= Work instructions =
Determine the number of lines in the listing below that hold the word "assert". Write the number alone.

BEGIN

(** C25: slow failback.  Over any history of request outcomes, an endpoint comes
    back only on a success that ends a run of at least [recoveryThreshold]
    successes on its address with no failure among them, the first of them at
    least [recoveryMinUptime] earlier, when its last failover is at least
    [minTimeBetweenFailovers] old and the breaker window has room; and when all
    of these hold it does come back, at its full configured weight.  So the
    breaker delays a recovery until the window has moved on; it does not lock
    the endpoint until an operator intervenes. *)
Theorem failback_is_slow now cfg os o s :
  let r0 := NewRebalancer now cfg in
  let r := rb_run r0 os in
  let r' := record_outcome r o in
  durations_ok r0 → es_status (endpoint s r) ≠ StatusUp →
  endpointFor (oc_addr o) r0 = Some s →
  let run := successes (about r0 s (os ++ [o])) in
  (es_status (endpoint s r') = StatusUp ↔
   2 ≤ Z.of_nat (length run) ∧ rb_recoveryThreshold r0 ≤ Z.of_nat (length run) ∧
   (∃ first, list.last run = Some first ∧
             rb_recoveryMinUptime r0 ≤ oc_now o - oc_now first) ∧
   cooled_down (oc_now o) (oc_addr o) r ∧ breaker_closed (oc_now o) r) ∧
  (es_status (endpoint s r') = StatusUp →
     es_effectiveWeight (endpoint s r') = es_originalWeight (endpoint s r0)).
Proof.
  destruct status_distinct as (Hne1 & Hne2 & Hne3).
  intros r0 r r' Hd Hup Hf run. destruct (rb_run_inv now cfg os Hd) as [Hsc Hinv].
  fold r0 r in Hsc, Hinv.
  destruct (record_outcome_inv r0 r o os) as [Hsc' Hall];
    [by eapply same_config_durations|done|done|].
  destruct (Hall s) as (_ & _ & Hstep). specialize (Hstep Hf). fold r' in Hsc', Hstep.
  pose proof (endpointFor_addr _ _ _ Hf) as Haddr.
  destruct Hsc as (_ & Hrt & Hru & _ & _ & _ & Hw). destruct (Hw s) as [Ha Hw'].
  rewrite Haddr in Ha.
  assert (run = if oc_ok o then o :: successes (about r0 s os) else []) as Hrun.
  { unfold run, about. rewrite list.filter_app, (filter_Forall _ [o]) by (by repeat constructor).
    apply successes_snoc. }
  rewrite Hrun. destruct (Hinv s) as [(? & _)|[(Hs & _ & Hc & first & Hl & Hu)|(Hs & _ & Hr)]];
    [done|..].
  - assert (∀ y, list.last (o :: successes (about r0 s os)) = Some y ↔ y = first) as Hlast.
    { intros y. destruct (successes (about r0 s os)) as [|o1 l]; [done|].
      change (list.last (o :: o1 :: l)) with (list.last (o1 :: l)). rewrite Hl.
      split; [by intros [=]|by intros ->]. }
    destruct (endpoint s r') as [? st ? ? ? ? w] eqn:Eep. cbn [es_status es_effectiveWeight].
    inversion Hstep as [Hok|Hok|Hok Hno|Hok Hr1 Hr2 Hr3 Hr4|Hok|Hok|Hok|Hok]; try congruence;
      simplify_eq.
    + split; [|done]. split; [done|]. intros (_ & Hi1 & (y & ->%Hlast & Hi2) & Hi3 & Hi4).
      exfalso. apply Hno. rewrite Hrt, Hru, Hc, Hu, Ha. cbn [length] in Hi1. split_and!; try done; lia.
    + split; [|done]. split; [intros _|done]. rewrite Hrt, Hru, Hc, Hu, Ha in *. cbn [length].
      assert (Z.of_nat (length (successes (about r0 s os))) ≠ 0)
        by (by destruct (successes (about r0 s os))).
      split_and!; [lia|lia| |done|done]. exists first. split; [by apply Hlast|done].
    + split; [|done]. split; [done|]. cbn. lia.
  - destruct (endpoint s r') as [? st ? ? ? ? w] eqn:Eep. cbn [es_status es_effectiveWeight].
    rewrite Hr. inversion Hstep; try congruence; simplify_eq; (split; [|done]);
      (split; [done|]); cbn; lia.
Qed.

END

= Written solution =
3